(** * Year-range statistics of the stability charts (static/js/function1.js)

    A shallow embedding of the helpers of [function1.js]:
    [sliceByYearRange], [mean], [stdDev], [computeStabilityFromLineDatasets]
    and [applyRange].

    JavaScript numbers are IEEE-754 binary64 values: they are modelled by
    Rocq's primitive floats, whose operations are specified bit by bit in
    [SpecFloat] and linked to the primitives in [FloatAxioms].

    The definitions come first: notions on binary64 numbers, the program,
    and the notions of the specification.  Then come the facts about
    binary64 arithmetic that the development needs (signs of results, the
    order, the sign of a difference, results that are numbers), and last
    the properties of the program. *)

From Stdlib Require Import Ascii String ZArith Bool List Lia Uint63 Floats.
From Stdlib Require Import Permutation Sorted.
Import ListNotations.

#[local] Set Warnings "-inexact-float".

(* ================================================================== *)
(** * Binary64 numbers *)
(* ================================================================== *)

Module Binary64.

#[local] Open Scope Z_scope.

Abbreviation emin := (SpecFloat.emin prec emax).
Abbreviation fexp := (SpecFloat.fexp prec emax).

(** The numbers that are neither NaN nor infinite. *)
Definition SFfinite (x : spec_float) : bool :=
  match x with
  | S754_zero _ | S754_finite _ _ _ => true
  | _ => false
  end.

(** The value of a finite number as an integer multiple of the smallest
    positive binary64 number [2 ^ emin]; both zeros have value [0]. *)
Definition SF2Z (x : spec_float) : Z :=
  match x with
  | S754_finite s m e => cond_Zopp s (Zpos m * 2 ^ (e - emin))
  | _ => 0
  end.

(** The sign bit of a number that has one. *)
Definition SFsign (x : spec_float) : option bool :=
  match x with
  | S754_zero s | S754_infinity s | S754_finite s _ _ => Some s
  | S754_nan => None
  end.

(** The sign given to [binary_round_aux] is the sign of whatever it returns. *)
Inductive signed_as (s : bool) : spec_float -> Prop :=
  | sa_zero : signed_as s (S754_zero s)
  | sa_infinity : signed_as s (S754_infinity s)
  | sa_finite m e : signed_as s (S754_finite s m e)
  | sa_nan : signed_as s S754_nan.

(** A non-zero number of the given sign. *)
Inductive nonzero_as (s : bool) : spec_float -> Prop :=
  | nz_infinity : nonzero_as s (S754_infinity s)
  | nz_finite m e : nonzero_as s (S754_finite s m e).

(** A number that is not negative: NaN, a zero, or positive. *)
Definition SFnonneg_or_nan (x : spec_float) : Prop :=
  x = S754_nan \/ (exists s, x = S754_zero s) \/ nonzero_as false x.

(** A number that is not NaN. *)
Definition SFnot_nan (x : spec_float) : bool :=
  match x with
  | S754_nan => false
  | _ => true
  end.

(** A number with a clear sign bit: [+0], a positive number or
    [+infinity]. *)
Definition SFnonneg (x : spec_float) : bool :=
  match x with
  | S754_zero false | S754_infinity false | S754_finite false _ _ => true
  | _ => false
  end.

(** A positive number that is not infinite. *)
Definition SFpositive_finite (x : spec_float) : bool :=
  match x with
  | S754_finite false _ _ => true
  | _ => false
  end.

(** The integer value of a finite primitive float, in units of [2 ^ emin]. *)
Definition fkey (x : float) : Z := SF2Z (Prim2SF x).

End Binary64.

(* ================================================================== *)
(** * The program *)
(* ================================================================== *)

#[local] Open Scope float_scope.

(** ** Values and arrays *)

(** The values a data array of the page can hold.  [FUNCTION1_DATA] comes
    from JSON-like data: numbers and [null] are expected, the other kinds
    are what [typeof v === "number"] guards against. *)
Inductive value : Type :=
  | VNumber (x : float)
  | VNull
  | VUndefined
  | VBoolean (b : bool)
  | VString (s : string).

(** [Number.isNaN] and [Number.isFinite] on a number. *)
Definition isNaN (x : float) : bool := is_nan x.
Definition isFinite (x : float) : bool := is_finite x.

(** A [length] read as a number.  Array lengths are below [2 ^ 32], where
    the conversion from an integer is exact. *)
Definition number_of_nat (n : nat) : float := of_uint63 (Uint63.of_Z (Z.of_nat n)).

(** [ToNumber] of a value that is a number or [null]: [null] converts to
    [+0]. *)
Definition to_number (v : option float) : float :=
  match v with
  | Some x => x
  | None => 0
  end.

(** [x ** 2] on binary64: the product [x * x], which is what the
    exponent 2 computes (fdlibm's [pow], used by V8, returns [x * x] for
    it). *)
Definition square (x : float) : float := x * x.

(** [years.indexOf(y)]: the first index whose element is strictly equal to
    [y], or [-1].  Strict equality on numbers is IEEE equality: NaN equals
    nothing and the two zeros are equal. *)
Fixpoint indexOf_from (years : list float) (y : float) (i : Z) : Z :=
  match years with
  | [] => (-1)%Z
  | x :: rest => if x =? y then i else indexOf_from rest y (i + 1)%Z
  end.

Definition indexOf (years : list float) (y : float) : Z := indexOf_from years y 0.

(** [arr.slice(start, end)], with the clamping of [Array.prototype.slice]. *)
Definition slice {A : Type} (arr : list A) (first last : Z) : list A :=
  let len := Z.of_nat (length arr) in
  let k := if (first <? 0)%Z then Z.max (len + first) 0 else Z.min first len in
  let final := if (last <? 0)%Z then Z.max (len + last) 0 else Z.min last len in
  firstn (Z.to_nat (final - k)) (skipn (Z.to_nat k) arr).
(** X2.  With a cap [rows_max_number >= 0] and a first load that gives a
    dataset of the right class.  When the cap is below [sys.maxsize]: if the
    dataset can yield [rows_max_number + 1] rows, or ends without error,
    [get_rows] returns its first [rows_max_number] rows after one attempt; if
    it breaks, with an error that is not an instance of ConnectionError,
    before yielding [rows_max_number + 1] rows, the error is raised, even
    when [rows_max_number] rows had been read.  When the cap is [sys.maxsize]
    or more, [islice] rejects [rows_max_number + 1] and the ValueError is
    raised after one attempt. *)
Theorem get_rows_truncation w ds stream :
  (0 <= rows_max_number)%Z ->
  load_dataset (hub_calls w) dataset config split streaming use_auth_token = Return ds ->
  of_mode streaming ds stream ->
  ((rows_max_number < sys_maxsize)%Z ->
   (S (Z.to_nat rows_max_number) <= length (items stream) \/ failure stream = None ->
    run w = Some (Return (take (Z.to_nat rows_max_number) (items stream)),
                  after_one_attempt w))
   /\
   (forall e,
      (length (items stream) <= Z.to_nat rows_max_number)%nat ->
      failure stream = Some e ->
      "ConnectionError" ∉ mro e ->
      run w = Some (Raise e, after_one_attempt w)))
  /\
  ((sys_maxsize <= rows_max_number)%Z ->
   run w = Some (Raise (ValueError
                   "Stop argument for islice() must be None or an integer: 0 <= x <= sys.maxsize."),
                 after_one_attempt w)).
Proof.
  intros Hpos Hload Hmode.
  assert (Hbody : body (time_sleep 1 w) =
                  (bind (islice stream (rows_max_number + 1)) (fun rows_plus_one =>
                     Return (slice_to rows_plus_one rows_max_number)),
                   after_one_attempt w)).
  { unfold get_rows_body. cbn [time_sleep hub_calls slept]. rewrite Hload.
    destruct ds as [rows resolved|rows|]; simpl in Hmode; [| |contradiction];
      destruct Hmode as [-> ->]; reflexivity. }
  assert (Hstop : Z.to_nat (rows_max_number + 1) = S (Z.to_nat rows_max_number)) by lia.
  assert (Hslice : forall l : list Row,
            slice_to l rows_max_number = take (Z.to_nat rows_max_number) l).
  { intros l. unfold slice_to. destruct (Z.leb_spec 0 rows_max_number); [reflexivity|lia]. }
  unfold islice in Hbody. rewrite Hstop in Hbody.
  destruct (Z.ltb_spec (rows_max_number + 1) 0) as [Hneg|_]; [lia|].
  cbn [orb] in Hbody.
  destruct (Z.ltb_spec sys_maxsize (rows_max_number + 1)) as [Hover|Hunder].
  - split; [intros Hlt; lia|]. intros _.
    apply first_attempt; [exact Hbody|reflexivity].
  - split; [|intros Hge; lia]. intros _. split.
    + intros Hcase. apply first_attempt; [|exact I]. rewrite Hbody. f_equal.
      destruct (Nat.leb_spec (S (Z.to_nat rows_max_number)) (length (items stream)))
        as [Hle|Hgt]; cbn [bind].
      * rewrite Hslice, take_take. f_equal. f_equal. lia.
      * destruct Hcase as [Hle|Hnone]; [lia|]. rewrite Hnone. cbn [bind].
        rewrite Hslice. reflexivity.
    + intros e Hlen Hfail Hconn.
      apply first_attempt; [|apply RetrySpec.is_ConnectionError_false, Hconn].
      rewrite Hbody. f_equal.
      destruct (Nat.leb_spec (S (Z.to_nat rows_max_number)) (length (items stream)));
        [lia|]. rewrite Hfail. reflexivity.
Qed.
++++
● PROBLEM TO WORK ON:
Wherever the string "split" appears in the entries above, list that line.

● REPLY TO THE TASK:
  load_dataset (hub_calls w) dataset config split streaming use_auth_token = Return ds ->
  - split; [intros Hlt; lia|]. intros _.
  - split; [|intros Hge; lia]. intros _. split.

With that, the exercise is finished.